Give again, word for word, each line below starting at the one that contains "rewrite round_aux_aligned by exact Hc." and ending at the one that contains "set (c := fexp prec emax _) in *.".
*** Opening Data for processing ***
(** The sum of the floats of two whole numbers is the float of their
    sum. *)
Lemma SFadd_ival (x y : spec_float) :
  real x -> real y ->
  valid_binary x = true -> valid_binary y = true ->
  (ival x = 0 -> x = S754_zero false) ->
  (ival y = 0 -> y = S754_zero false) ->
  SFadd prec emax x y = round_signed (ival x + ival y).
Proof.
  intros Rx Ry Vx Vy Zx Zy.
  destruct x as [sx|sx| |sx mx ex], y as [sy|sy| |sy my ey];
    try contradiction.
  - rewrite (Zx eq_refl), (Zy eq_refl). reflexivity.
  - rewrite (Zx eq_refl). cbn [SFadd]. change (ival (S754_zero false)) with 0.
    rewrite Z.add_0_l.
    destruct (valid_finite_bounds sy my ey Vy) as [Hb _].
    assert (Hq : 0 < 2 ^ (ey - emin64)) by (apply Z.pow_pos_nonneg; lia).
    unfold ival, round_signed. destruct sy.
    + destruct (- Z.pos my * 2 ^ (ey - emin64)) as [|q|q] eqn:E; try lia.
      replace (Z.pos q) with (Z.pos my * 2 ^ (ey - emin64)) by lia.
      now rewrite round_int_valid.
    + destruct (Z.pos my * 2 ^ (ey - emin64)) as [|q|q] eqn:E; try lia.
      rewrite <- E. now rewrite round_int_valid.
  - rewrite (Zy eq_refl). cbn [SFadd]. change (ival (S754_zero false)) with 0.
    rewrite Z.add_0_r.
    destruct (valid_finite_bounds sx mx ex Vx) as [Hb _].
    assert (Hq : 0 < 2 ^ (ex - emin64)) by (apply Z.pow_pos_nonneg; lia).
    unfold ival, round_signed. destruct sx.
    + destruct (- Z.pos mx * 2 ^ (ex - emin64)) as [|q|q] eqn:E; try lia.
      replace (Z.pos q) with (Z.pos mx * 2 ^ (ex - emin64)) by lia.
      now rewrite round_int_valid.
    + destruct (Z.pos mx * 2 ^ (ex - emin64)) as [|q|q] eqn:E; try lia.
      rewrite <- E. now rewrite round_int_valid.
  - apply SFadd_finite; assumption.
Qed.

Lemma of_int_zero_only (z : Z) :
  Z.abs z < 2 ^ 53 ->
  ival (Prim2SF (float_of_int z)) = 0 ->
  Prim2SF (float_of_int z) = S754_zero false.
Proof.
  intros Hz E. destruct (Prim2SF_of_int_exact z Hz) as (_ & _ & Ei).
  rewrite Ei in E.
  assert (Hq : 0 < 2 ^ (0 - emin64))
    by (apply Z.pow_pos_nonneg; unfold emin64; lia).
  assert (z = 0) by nia. subst z. reflexivity.
Qed.

Lemma float_add_of_int (a b : Z) :
  Z.abs a < 2 ^ 53 -> Z.abs b < 2 ^ 53 ->
  PrimFloat.add (float_of_int a) (float_of_int b) = float_of_int (a + b).
Proof.
  intros Ha Hb.
  destruct (Prim2SF_of_int_exact a Ha) as (Ra & Va & Ia).
  destruct (Prim2SF_of_int_exact b Hb) as (Rb & Vb & Ib).
  rewrite <- (SF2Prim_Prim2SF (PrimFloat.add _ _)).
  rewrite add_spec.
  rewrite SFadd_ival by (try assumption; apply of_int_zero_only; assumption).
  rewrite Ia, Ib, <- Z.mul_add_distr_r.
  unfold float_of_int.
  now rewrite binary_normalize_int by (unfold emin64; lia).
Qed.

(** The floats of whole numbers are ordered as the numbers. *)
Lemma float_ltb_of_int (a b : Z) :
  Z.abs a < 2 ^ 53 -> Z.abs b < 2 ^ 53 ->
  PrimFloat.ltb (float_of_int a) (float_of_int b) = (a <? b).
Proof.
  intros Ha Hb.
  destruct (Prim2SF_of_int_exact a Ha) as (Ra & Va & Ia).
  destruct (Prim2SF_of_int_exact b Hb) as (Rb & Vb & Ib).
  assert (Hq : 0 < 2 ^ (0 - emin64))
    by (apply Z.pow_pos_nonneg; unfold emin64; lia).
  rewrite ltb_spec, SFltb_key by (apply real_not_nan; assumption).
  destruct (Z.ltb_spec a b) as [Hlt|Hge].
  - destruct (key_ltb _ _) eqn:E; [reflexivity|].
    pose proof (key_le_ival _ _ Ra Rb Va Vb E) as Hle.
    rewrite Ia, Ib in Hle. nia.
  - pose proof (round_signed_mono (ival (Prim2SF (float_of_int b)))
                                  (ival (Prim2SF (float_of_int a)))
                                  ltac:(rewrite Ia, Ib; nia)) as Hm.
    rewrite !round_signed_valid in Hm by assumption. exact Hm.
Qed.

End Binary64WholeNumbers.

Set Implicit Arguments.

(** ** Binary64: the product of two whole numbers *)

Unset Implicit Arguments.

Section Binary64Products.

Local Open Scope Z_scope.

Lemma round_signed_pos (N : Z) :
  0 < N -> round_signed N = round_int false N.
Proof. destruct N; intros H; try lia. reflexivity. Qed.

Lemma round_signed_neg (N : Z) :
  0 < N -> round_signed (- N) = round_int true N.
Proof. destruct N; intros H; try lia. reflexivity. Qed.

(** Rounding a mantissa of at least 53 digits that stands for a whole
    number of units. *)
Lemma binary_round_aux_int (s : bool) (M e : Z) :
  0 < M -> emin64 <= e ->
  e <= fexp prec emax (Zdigits2 M + e) ->
  binary_round_aux prec emax s M e loc_Exact
  = round_int s (M * 2 ^ (e - emin64)).
Proof.
  intros HM He Hc. destruct M as [|m|m]; try lia.
  change (Zdigits2 (Z.pos m)) with (Z.pos (digits2_pos m)) in Hc.
  rewrite round_aux_aligned by exact Hc.
  unfold round_int, cexp. rewrite Zdigits2_mul_pow2 by lia.
  replace (Z.pos (digits2_pos m) + (e - emin64) + emin64)
    with (Z.pos (digits2_pos m) + e) by lia.
  set (c := fexp prec emax _) in *.
  replace (c - emin64) with ((c - e) + (e - emin64)) by lia.
  rewrite rne_scale by lia. reflexivity.
Qed.

(** The float of a whole number below [2^53] that is not zero: its
    sign, its 53 digits and its exponent. *)
Lemma of_int_finite (z : Z) :
  Z.abs z < 2 ^ 53 -> z <> 0 ->
  exists (m : positive) (d : Z),
    1 <= d <= 53 /\
    2 ^ (d - 1) <= Z.abs z < 2 ^ d /\
    Z.pos m = Z.abs z * 2 ^ (53 - d) /\
    2 ^ 52 <= Z.pos m < 2 ^ 53 /\
    Z.pos (digits2_pos m) = 53 /\
    valid_binary (S754_finite (z <? 0) m (d - 53)) = true /\
    Prim2SF (float_of_int z) = S754_finite (z <? 0) m (d - 53).
Proof.
  intros Hz Hnz. unfold float_of_int.
  rewrite binary_normalize_int by (unfold emin64; lia).
  assert (Hq : 0 < 2 ^ (0 - emin64))
    by (apply Z.pow_pos_nonneg; unfold emin64; lia).
  assert (G : forall (s : bool) (p : positive),
             Z.pos p < 2 ^ 53 ->
             exists (m : positive) (d : Z),
               1 <= d <= 53 /\
               2 ^ (d - 1) <= Z.pos p < 2 ^ d /\
               Z.pos m = Z.pos p * 2 ^ (53 - d) /\
               2 ^ 52 <= Z.pos m < 2 ^ 53 /\
               Z.pos (digits2_pos m) = 53 /\
               valid_binary (S754_finite s m (d - 53)) = true /\
               round_int s (Z.pos p * 2 ^ (0 - emin64))
               = S754_finite s m (d - 53)).
  { intros s p Hp.
    destruct (round_int_small s p Hp) as (m & Em & Hv & Er).
    pose proof (digits2_le_53 p Hp) as Hd.
    pose proof (digits2_lower p) as Hlo. pose proof (digits2_upper p) as Hup.
    exists m, (Z.pos (digits2_pos p)).
    destruct (valid_finite s m _ Hv) as [Hc _].
    rewrite fexp_eq in Hc. unfold emin64 in Hc.
    assert (H53 : Z.pos (digits2_pos m) = 53) by lia.
    pose proof (digits2_lower m) as Hlm. pose proof (digits2_upper m) as Hum.
    rewrite H53 in Hlm, Hum.
    repeat split; try assumption; try lia. }
  destruct z as [|p|p]; [contradiction| |].
  - destruct (G false p ltac:(lia)) as (m & d & H1 & H2 & H3 & H4 & H5 & Hv & Er).
    exists m, d. rewrite round_signed_pos by lia. rewrite Er.
    rewrite Prim2SF_SF2Prim by exact Hv.
    repeat split; try assumption; try lia.
  - destruct (G true p ltac:(lia)) as (m & d & H1 & H2 & H3 & H4 & H5 & Hv & Er).
    exists m, d.
    replace (Z.neg p * 2 ^ (0 - emin64)) with (- (Z.pos p * 2 ^ (0 - emin64)))
      by lia.
    rewrite round_signed_neg by lia. rewrite Er.
    rewrite Prim2SF_SF2Prim by exact Hv.
    change (Z.abs (Z.neg p)) with (Z.pos p).
    repeat split; try assumption; try lia.
Qed.

Lemma of_int_round (z : Z) :
  float_of_int z = SF2Prim (round_signed (z * 2 ^ (0 - emin64))).
Proof.
  unfold float_of_int.
  now rewrite binary_normalize_int by (unfold emin64; lia).
Qed.

Lemma round_signed_sign (s : bool) (N : Z) (z : Z) :
  0 < N -> (if s then - N else N) = z ->
  round_int s N = round_signed z.
Proof.
  intros HN <-. destruct s.
  - now rewrite round_signed_neg.
  - now rewrite round_signed_pos.
Qed.

Lemma pow2_lt_exp (a b : Z) : 0 <= b -> 2 ^ a < 2 ^ b -> a < b.
Proof.
  intros Hb H. destruct (Z.lt_ge_cases a b) as [|Hge]; [assumption|].
  pose proof (Z.pow_le_mono_r 2 b a ltac:(lia) Hge). lia.
Qed.

(** The product of the floats of two whole numbers, neither zero, is the
    float of their product, when that is below [2^53]. *)
Lemma float_mul_of_int (a b : Z) :
  a <> 0 -> b <> 0 -> Z.abs a * Z.abs b < 2 ^ 53 ->
  PrimFloat.mul (float_of_int a) (float_of_int b) = float_of_int (a * b).
Proof.
  intros Ha Hb Hab.
  assert (Ba : Z.abs a < 2 ^ 53) by (clear - Hb Hab; nia).
  assert (Bb : Z.abs b < 2 ^ 53) by (clear - Ha Hab; nia).
  destruct (of_int_finite a Ba Ha)
    as (ma & da & Hda & Hra & Ema & Hma & _ & _ & Ea).
  destruct (of_int_finite b Bb Hb)
    as (mb & db & Hdb & Hrb & Emb & Hmb & _ & _ & Eb).
  rewrite <- (SF2Prim_Prim2SF (PrimFloat.mul _ _)), mul_spec, Ea, Eb.
  rewrite of_int_round. f_equal. unfold SF64mul. cbn [SFmul].
  assert (Hp : 2 ^ 104 <= Z.pos (ma * mb)).
  { rewrite Pos2Z.inj_mul. change (2 ^ 104) with (2 ^ 52 * 2 ^ 52).
    clear - Hma Hmb. nia. }
  assert (Hd : 104 < Zdigits2 (Z.pos (ma * mb))).
  { pose proof (digits2_upper (ma * mb)) as Hu.
    change (Zdigits2 (Z.pos (ma * mb))) with (Z.pos (digits2_pos (ma * mb))).
    apply pow2_lt_exp; lia. }
  rewrite binary_round_aux_int;
    [|lia|unfold emin64; lia|rewrite fexp_eq; unfold emin64; lia].
  apply round_signed_sign.
  - apply Z.mul_pos_pos; [lia|apply Z.pow_pos_nonneg; unfold emin64; lia].
  - rewrite Pos2Z.inj_mul, Ema, Emb.
    assert (E : Z.abs a * 2 ^ (53 - da) * (Z.abs b * 2 ^ (53 - db))
                * 2 ^ (da - 53 + (db - 53) - emin64)
                = Z.abs a * Z.abs b * 2 ^ (0 - emin64)).
    { replace (0 - emin64)
        with ((53 - da) + ((53 - db) + (da - 53 + (db - 53) - emin64)))
        by lia.
      rewrite !Z.pow_add_r by (unfold emin64; lia). ring. }
    rewrite E. clear - Ha Hb.
    destruct a, b; try contradiction; cbn [Z.ltb Z.compare xorb Z.abs]; lia.
Qed.

(** A product with a zero is a zero, of either sign. *)
Lemma float_mul_zero (a b : Z) :
  Z.abs a < 2 ^ 53 -> Z.abs b < 2 ^ 53 -> a * b = 0 ->
  exists s : bool,
    Prim2SF (PrimFloat.mul (float_of_int a) (float_of_int b)) = S754_zero s.
Proof.
  intros Ba Bb E. rewrite mul_spec.
  destruct (Z.eq_dec a 0) as [->|Ha], (Z.eq_dec b 0) as [->|Hb].
  - exists false. reflexivity.
  - destruct (of_int_finite b Bb Hb) as (mb & db & _ & _ & _ & _ & _ & _ & ->).
    eexists. reflexivity.
  - destruct (of_int_finite a Ba Ha) as (ma & da & _ & _ & _ & _ & _ & _ & ->).
    eexists. reflexivity.
  - exfalso. clear - Ha Hb E. nia.
Qed.

(** Adding a zero of either sign to the float of a whole number. *)
Lemma float_add_zero (m : Z) (z : float) (s : bool) :
  Z.abs m < 2 ^ 53 -> Prim2SF z = S754_zero s ->
  PrimFloat.add (float_of_int m) z = float_of_int m.
Proof.
  intros Bm Ez. apply Prim2SF_inj. rewrite add_spec, Ez.
  destruct (Z.eq_dec m 0) as [->|Hm].
  - destruct s; reflexivity.
  - destruct (of_int_finite m Bm Hm) as (p & d & _ & _ & _ & _ & _ & _ & ->).
    reflexivity.
Qed.

(** [m + g * n] on whole numbers. *)
Lemma float_add_mul_of_int (m g n : Z) :
  Z.abs m < 2 ^ 53 -> Z.abs g < 2 ^ 53 -> Z.abs n < 2 ^ 53 ->
  Z.abs g * Z.abs n < 2 ^ 53 ->
  PrimFloat.add (float_of_int m)
                (PrimFloat.mul (float_of_int g) (float_of_int n))
  = float_of_int (m + g * n).
Proof.
  intros Bm Bg Bn B.
  destruct (Z.eq_dec (g * n) 0) as [E|Hgn].
  - destruct (float_mul_zero g n Bg Bn E) as [s Es].
    rewrite (float_add_zero m _ s Bm Es).
    rewrite E, Z.add_0_r. reflexivity.
  - assert (Hg : g <> 0) by (intros ->; apply Hgn; reflexivity).
    assert (Hn : n <> 0) by (intros ->; apply Hgn; lia).
    rewrite float_mul_of_int by assumption.
    apply float_add_of_int; [exact Bm|].
    rewrite Z.abs_mul. exact B.
Qed.

End Binary64Products.

Set Implicit Arguments.

(** ** Binary64: the quotient of two whole numbers *)

Unset Implicit Arguments.

Section Binary64Quotients.

Local Open Scope Z_scope.

Lemma div_eucl_div_mod (a b : Z) : Z.div_eucl a b = (a / b, a mod b).
Proof. unfold Z.div, Z.modulo. destruct (Z.div_eucl a b). reflexivity. Qed.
*** Closing Data for processing ***
▶ [Result of this exercise]:
  rewrite round_aux_aligned by exact Hc.
  unfold round_int, cexp. rewrite Zdigits2_mul_pow2 by lia.
  replace (Z.pos (digits2_pos m) + (e - emin64) + emin64)
    with (Z.pos (digits2_pos m) + e) by lia.
  set (c := fexp prec emax _) in *.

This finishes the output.